Remplacer les mots :

La carte mentionnée au premier alinéa du présent article permet

par les mots :

Les cartes mentionnées aux deux premiers alinéas du présent article permettent

et le mot :

sa

par le mot :

leur

Mme Marianne Margaté.  - La proposition de loi Valletoux prévoyait la création de deux cartes de séjour pour les Padhue. La majorité sénatoriale l'a supprimée au prétexte que le dispositif trouverait mieux sa place dans ce projet de loi.

Selon nous, le débat doit porter davantage sur l'accélération du processus d'attribution des cartes de séjour pluriannuelles pour les Padhue plutôt que sur les contrôles. N'ajoutons pas de la précarité administrative à leur précarité professionnelle.
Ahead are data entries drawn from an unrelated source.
(** [create_backend]: a file back end over the directory, or a database whose
    engine [create_engine] makes of the URL - its dialect and its schema. *)
Inductive opened := OpenedFiles (data_dir : option string) | OpenedDb (dialect_name : string) (db : schema_state).
Definition create_backend (create_engine : string -> res (string * schema_state)) (backend_type : string)
    (data_dir database_url : option string) : res opened :=
  if String.eqb backend_type "file" then Ok (OpenedFiles data_dir)
  else if String.eqb backend_type "db" then
    _ ← raise_if (negb (opt_truthy database_url)) ValueError;
    '(dialect_name, db) ← create_engine (default "" database_url);
    db ← ensure_current dialect_name db;
    Ok (OpenedDb dialect_name db)
  else Err ValueError.
End Migrations.

(** ** What the guards let through *)

Inductive sql_operation :=
| InsertEvent (row : event_row)
| UpdateRows (table : string)
| DeleteRows (table : string)
| TruncateTable (table : string).
Definition operation_event (op : sql_operation) : trigger_event :=
  match op with
  | InsertEvent _ => OnInsert | UpdateRows _ => OnUpdate | DeleteRows _ => OnDelete | TruncateTable _ => OnTruncate
  end.
Definition operation_table (dialect_name : string) (op : sql_operation) : string :=
  ledger_table dialect_name (match op with InsertEvent _ => "events" | UpdateRows t | DeleteRows t | TruncateTable t => t end).
(** The body of a trigger, on an operation that touches a row. *)
Definition body_accepts (body : trigger_body) (data : database) (op : sql_operation) : bool :=
  match body, op with
  | RejectMutation, _ => false
  | ValidateAppend, InsertEvent row =>
      str_truthy (row_event_id row) && (row_seq row =? next_seq (row_layer_id row) data)%Z
  | ValidateAppend, _ => true
  end.
Definition trigger_accepts (dialect_name : string) (data : database) (op : sql_operation) (t : trigger) : bool :=
  negb (String.eqb (tr_table t) (operation_table dialect_name op) && bool_decide (operation_event op ∈ tr_events t))
  || body_accepts (tr_body t) data op.
(** SQLite has no TRUNCATE. *)
Definition operation_accepted (dialect_name : string) (triggers : gmap (string * string) trigger) (data : database)
    (op : sql_operation) : bool :=
  forallb (fun kv => trigger_accepts dialect_name data op kv.2) (map_to_list triggers)
  && negb (bool_decide (operation_event op = OnTruncate) && negb (is_postgresql dialect_name)).

(** An operation that keeps the history: an append at the next sequence number,
    or nothing that touches an event or removes a layer. *)
Definition keeps_rows (data : database) (op : sql_operation) : bool :=
  match op with
  | InsertEvent row => str_truthy (row_event_id row) && (row_seq row =? next_seq (row_layer_id row) data)%Z
  | UpdateRows t => negb (String.eqb t "events")
  | DeleteRows t | TruncateTable t => negb (bool_decide (t ∈ ["events"; "layers"]))
  end.
Definition guards_of (dialect_name : string) : list ((string * string) * trigger) :=
  if is_postgresql dialect_name then map (fun g => (pg_key g.1 (tr_table g.2), g.2)) POSTGRESQL_GUARDS
  else map (fun g => (lite_key g.1, g.2)) SQLITE_GUARDS.

(** The steps that INSERT, UPDATE, DELETE and TRUNCATE take, whoever runs them: each
    is accepted by the triggers, and does to the rows what it may at most do.  An
    UPDATE of layers may also change identifiers, where [renames] allows it. *)
Section Steps.
Context (dialect_name : string) (triggers : gmap (string * string) trigger) (renames : bool).
Notation accepted := (operation_accepted dialect_name triggers).
Inductive sql_step (data : database) : database -> Prop :=
| step_insert_layer id row : db_layers data !! id = None ->
    sql_step data {| db_layers := <[id := row]> (db_layers data); db_events := db_events data |}
| step_insert_event row : accepted data (InsertEvent row) = true ->
    sql_step data {| db_layers := db_layers data; db_events := db_events data ++ [row] |}
| step_update_layers layers : accepted data (UpdateRows "layers") = true -> dom layers = dom (db_layers data) ->
    sql_step data {| db_layers := layers; db_events := db_events data |}
| step_rename_layers layers : renames = true -> accepted data (UpdateRows "layers") = true ->
    size layers = size (db_layers data) -> sql_step data {| db_layers := layers; db_events := db_events data |}
| step_update_events events : accepted data (UpdateRows "events") = true -> length events = length (db_events data) ->
    sql_step data {| db_layers := db_layers data; db_events := events |}
| step_delete_layers layers : accepted data (DeleteRows "layers") = true -> layers ⊆ db_layers data ->
    sql_step data {| db_layers := layers; db_events := db_events data |}
| step_delete_events events : accepted data (DeleteRows "events") = true -> events `sublist_of` db_events data ->
    sql_step data {| db_layers := db_layers data; db_events := events |}
| step_truncate_layers : accepted data (TruncateTable "layers") = true ->
    sql_step data {| db_layers := ∅; db_events := db_events data |}
| step_truncate_events : accepted data (TruncateTable "events") = true ->
    sql_step data {| db_layers := db_layers data; db_events := [] |}.
End Steps.

(** Each layer's events are numbered from zero without gaps. *)
Definition numbered (data : database) : Prop :=
  forall id i r, layer_rows id data !! i = Some r -> row_seq r = Z.of_nat i.

(** ** Lemmas *)

Lemma next_seq_from (l : list event_row) : forall k, (forall i r, l !! i = Some r -> row_seq r = (k + Z.of_nat i)%Z) ->
  fold_left (fun m r => Z.max m (row_seq r + 1)) l k = (k + Z.of_nat (length l))%Z.
Proof.
  induction l as [|r l IH]; intros k Hk; cbn [fold_left length]; [lia|].
  pose proof (Hk 0 r eq_refl) as H0. rewrite (Z.max_r k); [lia|]. rewrite IH; [|lia].
  intros i r' Hr. rewrite (Hk (S i) r' Hr). lia.
Qed.
Lemma next_seq_numbered id data : numbered data -> next_seq id data = Z.of_nat (length (layer_rows id data)).
Proof. intros Hn. unfold next_seq. rewrite next_seq_from; [|lia]. intros i r Hr. rewrite (Hn _ _ _ Hr). lia. Qed.

Lemma numbered_append data row : numbered data -> row_seq row = next_seq (row_layer_id row) data ->
  numbered {| db_layers := db_layers data; db_events := db_events data ++ [row] |}.
Proof.
  intros Hn Hseq id i r. unfold layer_rows. cbn [db_events]. rewrite List.filter_app. cbn [List.filter].
  destruct (bool_decide_reflect (row_layer_id row = id)) as [<-|_]; [|rewrite app_nil_r; apply Hn].
  intros [Hr|[Hlen Hr]]%lookup_app_Some; [exact (Hn _ _ _ Hr)|].
  apply list_lookup_singleton_Some in Hr as [Hi <-]. rewrite Hseq (next_seq_numbered _ _ Hn). unfold layer_rows in *. lia.
Qed.

(** *** Installed guards *)

Definition guards_present (dialect_name : string) (triggers : gmap (string * string) trigger) : Prop :=
  forall k t, (k, t) ∈ guards_of dialect_name -> triggers !! k = Some t.

Lemma create_trigger_inv db name t db' : run_guard db (CreateTrigger name t) = Ok db' ->
  sc_triggers db' = <[pg_key name (tr_table t) := t]> (sc_triggers db) /\ sc_triggers db !! pg_key name (tr_table t) = None.
Proof.
  cbn [run_guard]. intros Hr. inv_bind Hr. inv_bind Hr as [u|] Hfree. injection Hr as <-. split; [done|].
  apply raise_if_ok, bool_decide_eq_false in Hfree. by apply eq_None_not_Some.
Qed.
Lemma create_triggers_present gs : forall db db', foldM run_guard (map (fun g => CreateTrigger g.1 g.2) gs) db = Ok db' ->
  sc_triggers db ⊆ sc_triggers db'
  /\ forall g, g ∈ gs -> sc_triggers db' !! pg_key g.1 (tr_table g.2) = Some g.2.
Proof.
  induction gs as [|g gs IH]; intros db db'; cbn [map foldM].
  { intros [= <-]. split; [done|]. by intros g ?%not_elem_of_nil. }
  intros Hf. inv_bind Hf as [db1|] H1. destruct (IH _ _ Hf) as [Hsub Hin].
  apply create_trigger_inv in H1 as [Ht Hnone]. rewrite Ht in Hsub. split.
  - etransitivity; [|exact Hsub]. by apply insert_subseteq.
  - intros g' [->|Hg]%elem_of_cons; [|by apply Hin]. eapply lookup_weaken; [|exact Hsub]. by rewrite lookup_insert_eq.
Qed.
Lemma postgresql_guards_present db db' : install_postgresql_guards db = Ok db' ->
  guards_present "postgresql" (sc_triggers db').
Proof.
  unfold install_postgresql_guards. rewrite foldM_app. intros Hf. inv_bind Hf as [db1|] H1.
  destruct (create_triggers_present _ _ _ Hf) as [_ Hin]. intros k t Hkt.
  apply list_elem_of_fmap in Hkt as (g & [= -> ->] & Hg). by apply Hin.
Qed.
Nous proposons donc d'abaisser à trois mois l'occupation d'un emploi dans un établissement de santé pour bénéficier d'un passeport « talent - professions médicales et de pharmacie ».

M. le président.  - Amendement n°505 rectifié, présenté par Mme Souyris, M. Benarroche, Mme M. Vogel, MM. G. Blanc et Dantec, Mme de Marco, MM. Dossus, Fernique et Gontard, Mme Guhl, MM. Jadot et Mellouli, Mmes Ollivier et Poncet Monge, M. Salmon et Mme Senée.

Alinéa 2

Supprimer les mots :

et justifie du respect d'un seuil de rémunération fixé par décret en Conseil d'État, 

Mme Anne Souyris.  - Craint-on d'avoir trop de soignants ? La qualification est le critère essentiel devant primer dans la carte « talent - professions médicales et de la pharmacie ». Ces professionnels répondent à des besoins de santé publique importants et réduisent les inégalités dans l'accès aux soins. Imposer un seuil de rémunération brouillerait le débat : concentrons-nous sur la qualification médicale et la qualité des soins.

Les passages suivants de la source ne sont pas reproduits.